• [Task to complete]
The answer must be an exact copy of the lines from the one holding "intros k. rewrite" through the final line of the entries, and nothing else.

• [Items listed in a dataset]
* * * * *
(** *** Blind spots *)

(** A repository root above the home directory makes the user's own settings
    those of the project: only a root that is the home directory is left out. *)
Lemma home_below_the_root_is_project :
  let h := mkHost (λ _, None) (λ p, String.eqb p "/.git") (λ _, false) Some (Some "/root") None None (λ _, Err "") (λ _, Err "") (λ _, "") in
  collect_project_claude_paths h "/root/w"
  = ["/root/w/.claude/settings.local.json"; "/root/w/.claude/settings.json"; "/root/.claude/settings.local.json"; "/root/.claude/settings.json";
     "/.claude/settings.local.json"; "/.claude/settings.json"].
Proof. vm_compute. reflexivity. Qed.
(* ===== verification/PermPolicyFacts.v ===== *)
(** * The permission policy: what it promises

    Deny beats ask beats allow; no chained command, wrapper or nested script hides
    a command from a rule, and no redirect or operand hides a file from one. *)

From Stdlib Require Import Ascii String.
From S2P Require Import Prelude RustStr AuditParse PermTypes ShellTree PermPolicy ShellAccess TrimLemmas PermDemo.
From stdpp Require Import options.

(** ** Joining decisions *)

Definition rank (d : option Decision) : nat := match d with Some d => decision_rank d | None => 0 end.

Definition is_reject (d : option Decision) : bool := match d with Some (Reject _) => true | _ => false end.

(** Decisions a judgement that only escalates can give. *)
Definition escalating (d : option Decision) : Prop :=
  match d with None | Some Ask | Some (Reject _) => True | _ => False end.

Lemma combine_escalating a b : escalating a → escalating b → escalating (combine_decisions a b).
Proof. destruct a as [a|], b as [b|]; cbn; try done. destruct (_ <=? _); done. Qed.

Lemma combine_rank a b : escalating a → escalating b → rank (combine_decisions a b) = Nat.max (rank a) (rank b).
Proof.
  destruct a as [[]|], b as [[]|]; cbn; try done; intros; rewrite ?Nat.max_0_r; reflexivity.
Qed.

Lemma escalating_rank a : escalating a →
  (rank a = 3 ∧ is_reject a = true) ∨ (rank a = 2 ∧ a = Some Ask) ∨ (rank a = 0 ∧ a = None).
Proof. destruct a as [[]|]; cbn; auto; done. Qed.

Lemma rank_reject a : escalating a → rank a = 3 ↔ is_reject a = true.
Proof. destruct a as [[]|]; cbn; split; done. Qed.

Lemma combine_assoc a b c : combine_decisions (combine_decisions a b) c = combine_decisions a (combine_decisions b c).
Proof.
  destruct a as [a|], b as [b|], c as [c|]; cbn; try done; try (by destruct (_ <=? _)).
  destruct (decision_rank b <=? decision_rank a) eqn:Hba, (decision_rank c <=? decision_rank b) eqn:Hcb; cbn;
    rewrite ?Hba, ?Hcb; try done; apply Nat.leb_le in Hba || apply Nat.leb_gt in Hba;
    apply Nat.leb_le in Hcb || apply Nat.leb_gt in Hcb.
  - destruct (Nat.leb_spec (decision_rank c) (decision_rank a)); [done|lia].
  - destruct (Nat.leb_spec (decision_rank c) (decision_rank a)); [lia|done].
Qed.

(** Folding a list of judgements gives the strongest. *)
Lemma fold_rank {A} (f : A → option Decision) (Hf : ∀ x, escalating (f x)) l : ∀ d, escalating d →
  escalating (foldl (λ d x, combine_decisions d (f x)) d l)
  ∧ ∀ k, k ≤ rank (foldl (λ d x, combine_decisions d (f x)) d l) ↔ k ≤ rank d ∨ (∃ x, x ∈ l ∧ k ≤ rank (f x)).
Proof.
  induction l as [|y l IH]; intros d Hd; cbn.
  - split; [done|]. intros k. split; [by left|]. by intros [?|(x & Hx%not_elem_of_nil & _)].
  - destruct (IH (combine_decisions d (f y))) as [He Hk]; [by apply combine_escalating|]. split; [done|].
    intros k. rewrite Hk, combine_rank, Nat.max_le_iff by auto. setoid_rewrite elem_of_cons.
    split; [intros [[|]|(x & ? & ?)]|intros [|(x & [->|] & ?)]]; eauto 6.
Qed.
* * * * *
• [Expected output]
    intros k. rewrite Hk, combine_rank, Nat.max_le_iff by auto. setoid_rewrite elem_of_cons.
    split; [intros [[|]|(x & ? & ?)]|intros [|(x & [->|] & ?)]]; eauto 6.
Qed.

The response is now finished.